LOL revolution, and TOS those singamajigs are so freaking annoying, my mom has like 4 in our house, and I agree with you a bunch iheartfish I definitely will ask her on monday right after class, and I live in san antonio texas and this month the rodeo is happening and that is pretty big down here, so I might take her there.


----------



## COM

Rodeo is not romantic at all. That's not a good date at all.

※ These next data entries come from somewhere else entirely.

Lemma C7_attachments_append_remove_witness :
  S (length (files (handler (ClickRemove 0)
       (handler (PickFiles (Some [mkFile (str "a.pdf") 1; mkFile (str "a.pdf") 2]))
          initialState)))) = 2.
Proof.
  pose proof (C7_attachments_append_remove
                (handler (PickFiles (Some [mkFile (str "a.pdf") 1; mkFile (str "a.pdf") 2]))
                   initialState) None 0) as H.
  exact (proj2 (proj2 (proj2 (proj2 (proj2 (proj2 (proj2 H)))))) eq_refl).
Defined.

(** ** Back *)

(** C9: each of the two Back buttons sets [primaryService] to the empty
    value, after which [readyToBook] is false, and leaves every other
    field as it was: step, applicant fields, OTP states, counsel details
    and the file list. *)
Theorem C9_back_clears_service_only (s : State) :
  (primaryService (handler ClickBackCounsel s) = service_empty
   /\ readyToBook (handler ClickBackCounsel s) = false
   /\ sameButService s (handler ClickBackCounsel s))
  /\ (primaryService (handler ClickBackOther s) = service_empty
      /\ readyToBook (handler ClickBackOther s) = false
      /\ sameButService s (handler ClickBackOther s))
  /\ enabled ClickBackCounsel s = true
  /\ enabled ClickBackOther s = true.
Proof. unfold sameButService. repeat split. Qed.

(** ** Reachable states *)

Section Reachability.

Lemma run_app (l1 l2 : list Event) (s : State) :
  run (l1 ++ l2) s = match run l1 s with
                     | Some s1 => run l2 s1
                     | None => None
                     end.
Proof.
  revert s; induction l1 as [|ev l1 IH]; intros s; simpl; [reflexivity|].
  destruct (dispatch ev s); [apply IH|reflexivity].
Qed.

(** A property kept by every enabled action holds along every run. *)
Lemma run_invariant (P : State -> Prop) :
  (forall ev s s', dispatch ev s = Some s' -> P s -> P s') ->
  forall evs s s', run evs s = Some s' -> P s -> P s'.
Proof.
  intros Hstep evs; induction evs as [|ev evs IH]; intros s s' Hrun HP; simpl in Hrun.
  - now inversion Hrun; subst.
  - destruct (dispatch ev s) as [s1|] eqn:E; [|discriminate].
    eapply IH; eauto.
Qed.

(** Acting on expanded sections only is a special case of [run]. *)
Lemma runExpanded_run (evs : list Event) (s s' : State) :
  runExpanded evs s = Some s' -> run evs s = Some s'.
Proof.
  revert s; induction evs as [|ev evs IH]; intros s H; simpl in *; [exact H|].
  destruct (expanded ev s); [|discriminate].
  destruct (dispatch ev s); [now apply IH|discriminate].
Qed.

Lemma dispatch_some (ev : Event) (s s' : State) :
  dispatch ev s = Some s' -> enabled ev s = true /\ s' = handler ev s.
Proof.
  unfold dispatch. destruct (enabled ev s); [|discriminate].
  intros H; inversion H; auto.
Qed.

End Reachability.

(** *** What each handler leaves alone *)

Ltac by_handler ev :=
  destruct ev; try reflexivity;
  cbn [handler]; unfold handleDrop, handlePick;
  match goal with
  | |- context [if ?b then _ else _] => destruct b; reflexivity
  end.

Section Frames.

Lemma handler_step (ev : Event) (s : State) :
  step (handler ev s) = if isContinue ev then 2%Z else step s.
Proof. by_handler ev. Qed.

Lemma handler_emailOtpSent (ev : Event) (s : State) :
  emailOtpSent (handler ev s) = isSendEmail ev || emailOtpSent s.
Proof. by_handler ev. Qed.

Lemma handler_phoneOtpSent (ev : Event) (s : State) :
  phoneOtpSent (handler ev s) = isSendPhone ev || phoneOtpSent s.
Proof. by_handler ev. Qed.

Lemma handler_emailOtpVerified (ev : Event) (s : State) :
  emailOtpVerified (handler ev s) =
  match ev with
  | ClickSendEmailOtp => false
  | ClickVerifyEmailOtp => 4 <=? length (trim (emailOtp s))
  | _ => emailOtpVerified s
  end.
Proof. by_handler ev. Qed.

Lemma handler_phoneOtpVerified (ev : Event) (s : State) :
  phoneOtpVerified (handler ev s) =
  match ev with
  | ClickSendPhoneOtp => false
  | ClickVerifyPhoneOtp => 4 <=? length (trim (phoneOtp s))
  | _ => phoneOtpVerified s
  end.
Proof. by_handler ev. Qed.

Lemma handler_timeWindow (ev : Event) (s : State) :
  timeWindow (handler ev s) =
  match ev with
  | ChangeTimeWindow v => v
  | _ => timeWindow s
  end.
Proof. by_handler ev. Qed.

Lemma handler_urgency (ev : Event) (s : State) :
  urgency (handler ev s) =
  match ev with
  | ClickUrgency u => u
  | _ => urgency s
  end.
Proof. by_handler ev. Qed.
(** ** The worker: [_upload_file_to_object_store] *)

Section Worker.
Context `{Collaborators}.

Lemma keeps_files_ret {A} (a : A) : keeps_files (mret a).
Proof. done. Qed.

Lemma keeps_files_raise {A} e : keeps_files (raise e : M World A).
Proof. done. Qed.

Lemma keeps_files_gets {A} (f : World → A) : keeps_files (gets f).
Proof. done. Qed.

Lemma keeps_files_log ev : keeps_files (log ev).
Proof. done. Qed.

Lemma keeps_files_bind {A B} (c : M World A) (k : A → M World B) :
  keeps_files c → (∀ a, keeps_files (k a)) → keeps_files (c ≫= k).
Proof.
  intros Hc Hk w. unfold mbind, M_bind. specialize (Hc w).
  destruct (c w) as [[a|e|] w1]; cbn in *; [|done..].
  by rewrite Hk.
Qed.

Lemma keeps_files_inRemote {A} (c : M Remote A) : keeps_files (inRemote c).
Proof. intros w. unfold inRemote, zoom. by destruct (c (remote w)). Qed.

Lemma keeps_files_try_except {A} (c : M World A) cls h :
  keeps_files c → (∀ e, keeps_files (h e)) → keeps_files (try_except c cls h).
Proof.
  intros Hc Hh w. unfold try_except. specialize (Hc w).
  destruct (c w) as [[a|e|] w1]; cbn in *; [done| |done].
  destruct (isinstance e cls); [|done]. by rewrite Hh.
Qed.

Lemma keeps_files_time_sleep d : keeps_files (time_sleep d).
Proof. intros w. unfold time_sleep. by repeat case_bool_decide. Qed.

Lemma keeps_files_int_environ_get key d : keeps_files (int_environ_get key d).
Proof.
  intros w. unfold int_environ_get. run.
  destruct (environ w !! key) as [s|]; [|done]. by destruct (int_of_str s).
Qed.

Lemma keeps_files_on_object_store {A} o attr (call : ObjectStore → M World A) :
  (∀ store, keeps_files (call store)) → keeps_files (on_object_store o attr call).
Proof. intros Hc. destruct o; [apply Hc|done]. Qed.

Lemma keeps_files_get_object_size o name : keeps_files (ObjectStore_get_object_size o name).
Proof.
  apply keeps_files_bind; [apply keeps_files_log|]. intros _.
  apply keeps_files_on_object_store. intros store. apply keeps_files_inRemote.
Qed.

Lemma keeps_files_upload_object o name filename :
  keeps_files (ObjectStore_upload_object o name filename).
Proof.
  apply keeps_files_bind; [apply keeps_files_log|]. intros _.
  apply keeps_files_on_object_store. intros store.
  apply keeps_files_bind; [apply keeps_files_gets|]. intros fs. apply keeps_files_inRemote.
Qed.

Lemma keeps_files_build_dbfs_backend p : keeps_files (_build_dbfs_backend p).
Proof.
  unfold _build_dbfs_backend. destruct (startswith _ _);
    repeat (apply keeps_files_bind; [apply keeps_files_inRemote|intros _]);
    apply keeps_files_ret.
Qed.

Lemma removes_on_return_os_remove path : removes_on_return path (os_remove path).
Proof.
  intros w. unfold os_remove. run.
  destruct (files w !! path) eqn:Hp; cbn; [|done]. eauto.
Qed.

Lemma removes_on_return_after {A B} path (c : M World A) (k : A → M World B) :
  keeps_files c → (∀ a, removes_on_return path (k a)) → removes_on_return path (c ≫= k).
Proof.
  intros Hc Hk w. unfold mbind, M_bind. specialize (Hc w).
  destruct (c w) as [[a|e|] w1]; cbn in *; [|done..].
  specialize (Hk a w1). destruct (k a w1) as [[b|e|] w2]; by rewrite <- Hc.
Qed.
Lemma row_ok_spec fx ys hs j fy :
  row_ok fx ys hs = true -> nth_error ys j = Some fy ->
  nth_error hs j = Some (fx * (1 - 0.5) + fy * 0.5)%float.
Proof.
  revert hs j. induction ys as [|y ys IH]; intros hs j H Hj.
  - destruct j; discriminate.
  - destruct hs as [|h hs]; [discriminate|]. cbn [row_ok] in H.
    apply andb_true_iff in H. destruct H as [H1 H2].
    destruct j as [|j]; cbn [nth_error] in *.
    + injection Hj as <-. apply FloatAxioms.Leibniz.eqb_spec in H1. rewrite H1. reflexivity.
    + apply IH; assumption.
Qed.

Lemma rows_ok_spec xs ys hs i j fx fy :
  rows_ok xs ys hs = true -> nth_error xs i = Some fx -> nth_error ys j = Some fy ->
  nth_error hs (i + j) = Some (fx * (1 - 0.5) + fy * 0.5)%float.
Proof.
  revert hs i. induction xs as [|x xs IH]; intros hs i H Hi Hj.
  - destruct i; discriminate.
  - destruct hs as [|h hs]; [discriminate|]. cbn [rows_ok] in H.
    apply andb_true_iff in H. destruct H as [H1 H2].
    destruct i as [|i]; cbn [nth_error] in Hi.
    + injection Hi as <-. cbn [Nat.add]. eapply row_ok_spec; eassumption.
    + cbn [Nat.add nth_error]. apply IH; assumption.
Qed.

Lemma blend_channel_half x y :
  0 <= x <= 255 -> 0 <= y <= 255 ->
  Color.blend_channel x y (PyFloat 0.5) = Ok ((x + y) / 2).
Proof.
  intros Hx Hy.
  destruct (py_float_channel x Hx) as (fx & Ex & _).
  destruct (py_float_channel y Hy) as (fy & Ey & _).
  assert (forall k, 0 <= k <= 255 -> nth_error int_floats (Z.to_nat k) = Some (int_float k)) as N.
  { intros k Hk. unfold int_floats. rewrite nth_error_map, range_nth by lia. reflexivity. }
  pose proof (rows_ok_spec _ _ _ _ _ _ _ half_blends_checked (N x Hx) (N y Hy)) as R.
  unfold half_floats in R. rewrite nth_error_map in R.
  replace (Z.to_nat x + Z.to_nat y)%nat with (Z.to_nat (x + y)) in R by lia.
  rewrite range_nth in R by lia. cbn [option_map] in R. injection R as R.
  pose proof (allb_spec 511 _ halves_checked (x + y) ltac:(lia)) as C.
  unfold half_check in C. rewrite R in C. unfold int_float in C. rewrite Ex, Ey in C.
  unfold Color.blend_channel, num_sub, num_mul, num_add, num_binop, to_float.
  change (py_float 1) with (Ok 1%float). cbn [bind].
  rewrite Ex, Ey. cbn [bind num_int].
  destruct (py_int _) as [z|]; [|discriminate]. cbn [result_Z_eqb] in C.
  apply Z.eqb_eq in C. rewrite C. reflexivity.
Qed.

(** ** Greys through HSL and HSV and back *)

Lemma grey_roundtrips_checked : allb 256 grey_roundtrip_check = true.
Proof. vm_compute. reflexivity. Qed.

Lemma grey_back_spec through k :
  grey_back through k = true ->
  exists g, through = Ok (RGB.mk g g g) /\ k - 3 <= g <= k.
Proof.
  unfold grey_back. destruct through as [[r g b]|]; [|discriminate].
  cbn [RGB.r RGB.g RGB.b]. rewrite !andb_true_iff, !Z.leb_le, !Z.eqb_eq.
  intros [[[H1 H2] ->] ->]. exists r. split; [reflexivity|lia].
Qed.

If you're certain that she is single, I would just go for asking her out on Monday. But don't try and take her to some tacky restaurant V-day special... offer to cook her dinner. If you can't cook get some take-out food and stage it on nice plates at your place. Clean thoroughly. You'll get laid.


----------



## blindkiller85

Asking advice is one thing. Going to the point of telling you how to act or what to do for the date is nothing for us to tell you. Key for any thing starting a relationship is simple. Be yourself, just do some things here and there that are specifically nice and thoughtful for the other person. That is, if you're looking long term, short term, well you get the point.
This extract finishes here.